Excerpts from a dataset

(* ===== verification/Cstring.v ===== *)
(** The string and memory functions of lib/: strlen.c, strnlen.c, strcmp.c,
    strncmp.c, strcpy.c, strncpy.c, strncat.c, strchr.c, strrchr.c, strstr.c,
    memcpy.c, memset.c, memcmp.c, memchr.c, bzero.c.

    They work on a byte memory: a partial map from addresses to bytes, where an
    address that is not mapped must not be read or written ([None]).  On the ARM
    a plain [char] is unsigned, so a byte is a number of [0, 256).  A loop that
    stops at a zero byte has the fuel [str_fuel]: it reads a new mapped address
    in each round, so it cannot take more rounds than there are addresses. *)

From S2P Require Import Prelude Types.

(** * Byte memory *)

Abbreviation bmem := (gmap Z Z).

Definition ldb (m : bmem) (a : Z) : option Z := m !! a.
Definition stb (a v : Z) (m : bmem) : option bmem := _ ← m !! a; Some (<[a := v]> m).

Definition str_fuel (m : bmem) : nat := S (size m).

(** * The functions *)

(** lib/strlen.c: strlen *)
Fixpoint strlen_loop (fuel : nat) (m : bmem) (str len : Z) : option Z :=
  match fuel with
  | O => None
  | S fuel =>
      c ← ldb m str;
      if c =? 0 then Some len else strlen_loop fuel m (str + 1) (s32 (len + 1))
  end.
Definition strlen (m : bmem) (str : Z) : option Z := strlen_loop (str_fuel m) m str 0.

(** lib/strnlen.c: strnlen; the comparison [n < len] is unsigned. *)
Fixpoint strnlen_loop (fuel : nat) (m : bmem) (s len n : Z) : option Z :=
  match fuel with
  | O => None
  | S fuel =>
      c ← ldb m s;
      if negb (c =? 0) && (u32 n <? len)
      then strnlen_loop fuel m (s + 1) len (s32 (n + 1)) else Some n
  end.
Definition strnlen (m : bmem) (s len : Z) : option Z := strnlen_loop (str_fuel m) m s len 0.

(** lib/strcmp.c: strcmp *)
Fixpoint strcmp_loop (fuel : nat) (m : bmem) (str1 str2 : Z) : option Z :=
  match fuel with
  | O => None
  | S fuel =>
      c1 ← ldb m str1;
      c2 ← ldb m str2;
      if c1 =? c2 then
        if c1 =? 0 then Some 0 else strcmp_loop fuel m (str1 + 1) (str2 + 1)
      else if c1 <? c2 then Some (-1) else Some 1
  end.
Definition strcmp (m : bmem) (str1 str2 : Z) : option Z := strcmp_loop (str_fuel m) m str1 str2.

(** lib/strncmp.c: strncmp; [n] counts the rounds that are left. *)
Fixpoint strncmp_loop (n : nat) (m : bmem) (s1 s2 : Z) : option Z :=
  match n with
  | O => Some 0
  | S n =>
      c1 ← ldb m s1;
      c2 ← ldb m s2;
      if c1 =? c2 then
        if c1 =? 0 then Some 0 else strncmp_loop n m (s1 + 1) (s2 + 1)
      else Some (c1 - c2)
  end.
Definition strncmp (m : bmem) (s1 s2 n : Z) : option Z := strncmp_loop (Z.to_nat n) m s1 s2.

(** lib/strcpy.c: strcpy *)
Fixpoint strcpy_loop (fuel : nat) (tar src : Z) (m : bmem) : option bmem :=
  match fuel with
  | O => None
  | S fuel =>
      c ← ldb m src;
      m ← stb tar c m;
      if c =? 0 then Some m else strcpy_loop fuel (tar + 1) (src + 1) m
  end.
Definition strcpy (tar src : Z) (m : bmem) : option (Z * bmem) :=
  m ← strcpy_loop (str_fuel m) tar src m; Some (0, m).

(** [while (++i < n) *s1++ = '\0'] *)
Fixpoint zero_fill (n : nat) (s1 : Z) (m : bmem) : option bmem :=
  match n with
  | O => Some m
  | S n => m ← stb s1 0 m; zero_fill n (s1 + 1) m
  end.

(** lib/strncpy.c: strncpy *)
Fixpoint strncpy_loop (n : nat) (s1 s2 : Z) (m : bmem) : option bmem :=
  match n with
  | O => Some m
  | S n =>
      c ← ldb m s2;
      m ← stb s1 c m;
      if c =? 0 then zero_fill n (s1 + 1) m else strncpy_loop n (s1 + 1) (s2 + 1) m
  end.
Definition strncpy (s1 s2 n : Z) (m : bmem) : option (Z * bmem) :=
  m ← strncpy_loop (Z.to_nat n) s1 s2 m; Some (s1, m).

(** The copy loop of strncat. *)
Fixpoint strncat_loop (fuel : nat) (s1 s2 n : Z) (m : bmem) : option bmem :=
  match fuel with
  | O => None
  | S fuel =>
      c ← ldb m s2;
      m ← stb s1 c m;
      if c =? 0 then Some m
      else if n - 1 <? 0 then stb s1 0 m
      else strncat_loop fuel (s1 + 1) (s2 + 1) (n - 1) m
  end.

(** lib/strncat.c: strncat; strlen_loop finds the end of [s1]. *)
Definition strncat (s1 s2 n : Z) (m : bmem) : option (Z * bmem) :=
  e ← strlen_loop (str_fuel m) m s1 0;
  m ← strncat_loop (str_fuel m) (s1 + e) s2 n m;
  Some (s1, m).

(** lib/strchr.c: strchr *)
Fixpoint strchr_loop (fuel : nat) (m : bmem) (s c : Z) : option Z :=
  match fuel with
  | O => None
  | S fuel =>
      x ← ldb m s;
      if x =? 0 then (if u8 c =? x then Some s else Some 0)
      else if x =? u8 c then Some s else strchr_loop fuel m (s + 1) c
  end.
Definition strchr (m : bmem) (s c : Z) : option Z := strchr_loop (str_fuel m) m s c.

(** lib/strrchr.c: strrchr *)
Fixpoint strrchr_loop (fuel : nat) (m : bmem) (s c r : Z) : option Z :=
  match fuel with
  | O => None
  | S fuel =>
      x ← ldb m s;
      if x =? 0 then (if u8 c =? x then Some s else Some r)
      else strrchr_loop fuel m (s + 1) c (if x =? u8 c then s else r)
  end.
Definition strrchr (m : bmem) (s c : Z) : option Z := strrchr_loop (str_fuel m) m s c 0.

(** The inner loop of strstr: where the comparison stops in the needle. *)
Fixpoint strstr_cmp (fuel : nat) (m : bmem) (cq cr : Z) : option Z :=
  match fuel with
  | O => None
  | S fuel =>
      x ← ldb m cq;
      if x =? 0 then Some cr
      else
        y ← ldb m cr;
        if y =? 0 then Some cr
        else if negb (x =? y) then Some cr
        else strstr_cmp fuel m (cq + 1) (cr + 1)
  end.

(** lib/strstr.c: strstr *)
Fixpoint strstr_loop (fuel : nat) (m : bmem) (cs ct : Z) : option Z :=
  match fuel with
  | O => None
  | S fuel' =>
      x ← ldb m cs;
      if x =? 0 then Some 0
      else
        y ← ldb m ct;
        if x =? y then
          cr ← strstr_cmp (str_fuel m) m cs ct;
          z ← ldb m cr;
          if 0 =? z then Some cs else strstr_loop fuel' m (cs + 1) ct
        else strstr_loop fuel' m (cs + 1) ct
  end.
Definition strstr (m : bmem) (cs ct : Z) : option Z := strstr_loop (str_fuel m) m cs ct.

(** lib/memcpy.c: memcpy *)
Fixpoint memcpy_loop (n : nat) (dst src : Z) (m : bmem) : option bmem :=
  match n with
  | O => Some m
  | S n => c ← ldb m src; m ← stb dst c m; memcpy_loop n (dst + 1) (src + 1) m
  end.
Definition memcpy (s ct n : Z) (m : bmem) : option (Z * bmem) :=
  m ← memcpy_loop (Z.to_nat n) s ct m; Some (s, m).

(** lib/memset.c: memset *)
Fixpoint memset_loop (n : nat) (cp c : Z) (m : bmem) : option bmem :=
  match n with
  | O => Some m
  | S n => m ← stb cp (u8 c) m; memset_loop n (cp + 1) c m
  end.
Definition memset (s c n : Z) (m : bmem) : option (Z * bmem) :=
  m ← memset_loop (Z.to_nat n) s c m; Some (s, m).

(** lib/bzero.c: bzero *)
Definition bzero (p len : Z) (m : bmem) : option bmem :=
  if len <=? 0 then Some m else zero_fill (Z.to_nat len) p m.

(** lib/memcmp.c: memcmp *)
Fixpoint memcmp_loop (n : nat) (m : bmem) (c1 c2 : Z) : option Z :=
  match n with
  | O => Some 0
  | S n =>
      x ← ldb m c1;
      y ← ldb m c2;
      if negb (x =? y) then Some (x - y) else memcmp_loop n m (c1 + 1) (c2 + 1)
  end.
Definition memcmp (m : bmem) (s1 s2 n : Z) : option Z := memcmp_loop (Z.to_nat n) m s1 s2.

(** lib/memchr.c: memchr; [n] is not used. *)
Fixpoint memchr_loop (fuel : nat) (m : bmem) (cp c : Z) : option Z :=
  match fuel with
  | O => None
  | S fuel =>
      x ← ldb m cp;
      if x =? 0 then Some 0
      else if x =? u8 c then Some cp else memchr_loop fuel m (cp + 1) c
  end.
Definition memchr (m : bmem) (cs c n : Z) : option Z := memchr_loop (str_fuel m) m cs c.

(** * Strings in memory *)

(** The bytes [l] are at [p]. *)
Fixpoint bytes_at (m : bmem) (p : Z) (l : list Z) : Prop :=
  match l with
  | [] => True
  | c :: l => m !! p = Some c /\ bytes_at m (p + 1) l
  end.

(** The string [l], which has no zero byte, is at [p]. *)
Definition str_at (m : bmem) (p : Z) (l : list Z) : Prop :=
  bytes_at m p (l ++ [0]) /\ Forall (λ c, c ≠ 0) l.

(** The addresses [p, p + n) are mapped. *)
Definition mapped (m : bmem) (p n : Z) : Prop := ∀ a, p <= a < p + n -> is_Some (m !! a).

(** Lexicographic order of strings, by unsigned bytes. *)
Fixpoint lex (l1 l2 : list Z) : Z :=
  match l1, l2 with
  | [], [] => 0
  | [], _ :: _ => -1
  | _ :: _, [] => 1
  | a :: l1, b :: l2 => if a =? b then lex l1 l2 else if a <? b then -1 else 1
  end.

Lemma bytes_at_lookup m p l i c :
  bytes_at m p l -> l !! i = Some c -> m !! (p + Z.of_nat i) = Some c.
Proof.
  revert p i. induction l as [|x l IH]; intros p i; [done|]. intros [Hx Hl]. destruct i as [|i]; simpl.
  - intros [= <-]. by rewrite Z.add_0_r.
  - intros Hi. replace (p + Z.of_nat (S i)) with (p + 1 + Z.of_nat i) by lia. by apply IH.
Qed.

Lemma bytes_at_app m p l1 l2 :
  bytes_at m p (l1 ++ l2) <-> bytes_at m p l1 /\ bytes_at m (p + Z.of_nat (length l1)) l2.
Proof.
  revert p. induction l1 as [|x l1 IH]; intros p; simpl.
  - rewrite Z.add_0_r. tauto.
  - rewrite IH. replace (p + 1 + Z.of_nat (length l1)) with (p + Z.of_nat (S (length l1))) by lia. tauto.
Qed.

Lemma bytes_at_frame m m' p l :
  bytes_at m p l -> (∀ a, p <= a < p + Z.of_nat (length l) -> m' !! a = m !! a) -> bytes_at m' p l.
Proof.
  revert p. induction l as [|x l IH]; intros p; simpl; [done|]. intros [Hx Hl] Hm. split.
  - rewrite Hm by lia. done.
  - apply IH; [done|]. intros a Ha. apply Hm. lia.
Qed.

(** A sequence of bytes has no more bytes than memory has. *)
Lemma bytes_at_size m p l : bytes_at m p l -> (length l <= size m)%nat.
Proof.
  intros Hb.
  assert (Hsub : (λ i, p + Z.of_nat i) <$> seq 0 (length l) ⊆+ (map_to_list m).*1).
  { apply NoDup_submseteq.
    - apply NoDup_fmap_2; [|apply NoDup_seq]. intros a b. lia.
    - intros a Ha. apply list_elem_of_fmap in Ha as (i & -> & Hi). apply elem_of_seq in Hi.
      destruct (lookup_lt_is_Some_2 l i) as [c Hc]; [lia|].
      apply list_elem_of_fmap. exists (p + Z.of_nat i, c). split; [done|].
      apply elem_of_map_to_list. by eapply bytes_at_lookup. }
  apply submseteq_length in Hsub. by rewrite !length_fmap, length_seq, length_map_to_list in Hsub.
Qed.

Lemma str_at_fuel m p l : str_at m p l -> (length l < str_fuel m)%nat.
Proof.
  intros [Hb _]. apply bytes_at_size in Hb. rewrite length_app in Hb. simpl in Hb. unfold str_fuel. lia.
Qed.

Lemma str_at_cons m p c l : str_at m p (c :: l) <-> m !! p = Some c /\ c ≠ 0 /\ str_at m (p + 1) l.
Proof. unfold str_at. simpl. rewrite Forall_cons. tauto. Qed.

Lemma str_at_nil m p : str_at m p [] <-> m !! p = Some 0.
Proof. unfold str_at. simpl. split; [tauto|]. intros H. by repeat split. Qed.

#[local] Arguments Z.eqb : simpl never.
#[local] Arguments Z.ltb : simpl never.

(** ** Functions that only read *)

Lemma strlen_loop_spec l : ∀ fuel m p n,
  str_at m p l -> (length l < fuel)%nat -> 0 <= n -> n + Z.of_nat (length l) < 2147483648 ->
  strlen_loop fuel m p n = Some (n + Z.of_nat (length l)).
Proof.
  induction l as [|c l IH]; intros [|fuel] m p n Hs Hf Hn Hmax; simpl in Hf, Hmax; try lia.
  - apply str_at_nil in Hs. simpl. unfold ldb. rewrite Hs. simpl. f_equal. lia.
  - apply str_at_cons in Hs as (Hp & Hc & Hs). simpl. unfold ldb. rewrite Hp. simpl.
    rewrite (proj2 (Z.eqb_neq c 0)) by done. rewrite s32_id by (unfold is_s32; lia).
    rewrite IH by (done || lia). f_equal. lia.
Qed.

Lemma strcmp_loop_spec l1 : ∀ l2 fuel m p q,
  str_at m p l1 -> str_at m q l2 -> (length l1 < fuel)%nat -> Forall (λ c, 0 <= c) (l1 ++ l2) ->
  strcmp_loop fuel m p q = Some (lex l1 l2).
Proof.
  induction l1 as [|a l1 IH]; intros l2 [|fuel] m p q H1 H2 Hf Hpos; simpl in Hf; try lia.
  - apply str_at_nil in H1. simpl. unfold ldb. rewrite H1. simpl. destruct l2 as [|b l2].
    + apply str_at_nil in H2. by rewrite H2.
    + apply str_at_cons in H2 as (Hb & Hb0 & _). rewrite Hb. simpl.
      apply Forall_cons in Hpos as [? _]. rewrite (proj2 (Z.eqb_neq 0 b)) by done.
      by rewrite (proj2 (Z.ltb_lt 0 b)) by lia.
  - apply str_at_cons in H1 as (Ha & Ha0 & H1). simpl. unfold ldb. rewrite Ha. simpl.
    apply Forall_cons in Hpos as [Hapos Hpos]. destruct l2 as [|b l2].
    + apply str_at_nil in H2. rewrite H2. simpl. rewrite (proj2 (Z.eqb_neq a 0)) by done.
      by rewrite (proj2 (Z.ltb_ge a 0)) by lia.
    + apply str_at_cons in H2 as (Hb & Hb0 & H2). rewrite Hb. simpl.
      destruct (a =? b); [|by destruct (a <? b)]. rewrite (proj2 (Z.eqb_neq a 0)) by done.
      apply IH; try done; [lia|]. apply Forall_app in Hpos as [Hp1 Hp2]. apply Forall_cons in Hp2 as [_ Hp2].
      by apply Forall_app.
Qed.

### Task brief
Could you set down, word for word, only the lines above from the line with "Lemma strlen_loop_spec l" to the line with "- apply str_at_nil in Hs.", including both?

### Response to this exercise
Lemma strlen_loop_spec l : ∀ fuel m p n,
  str_at m p l -> (length l < fuel)%nat -> 0 <= n -> n + Z.of_nat (length l) < 2147483648 ->
  strlen_loop fuel m p n = Some (n + Z.of_nat (length l)).
Proof.
  induction l as [|c l IH]; intros [|fuel] m p n Hs Hf Hn Hmax; simpl in Hf, Hmax; try lia.
  - apply str_at_nil in Hs. simpl. unfold ldb. rewrite Hs. simpl. f_equal. lia.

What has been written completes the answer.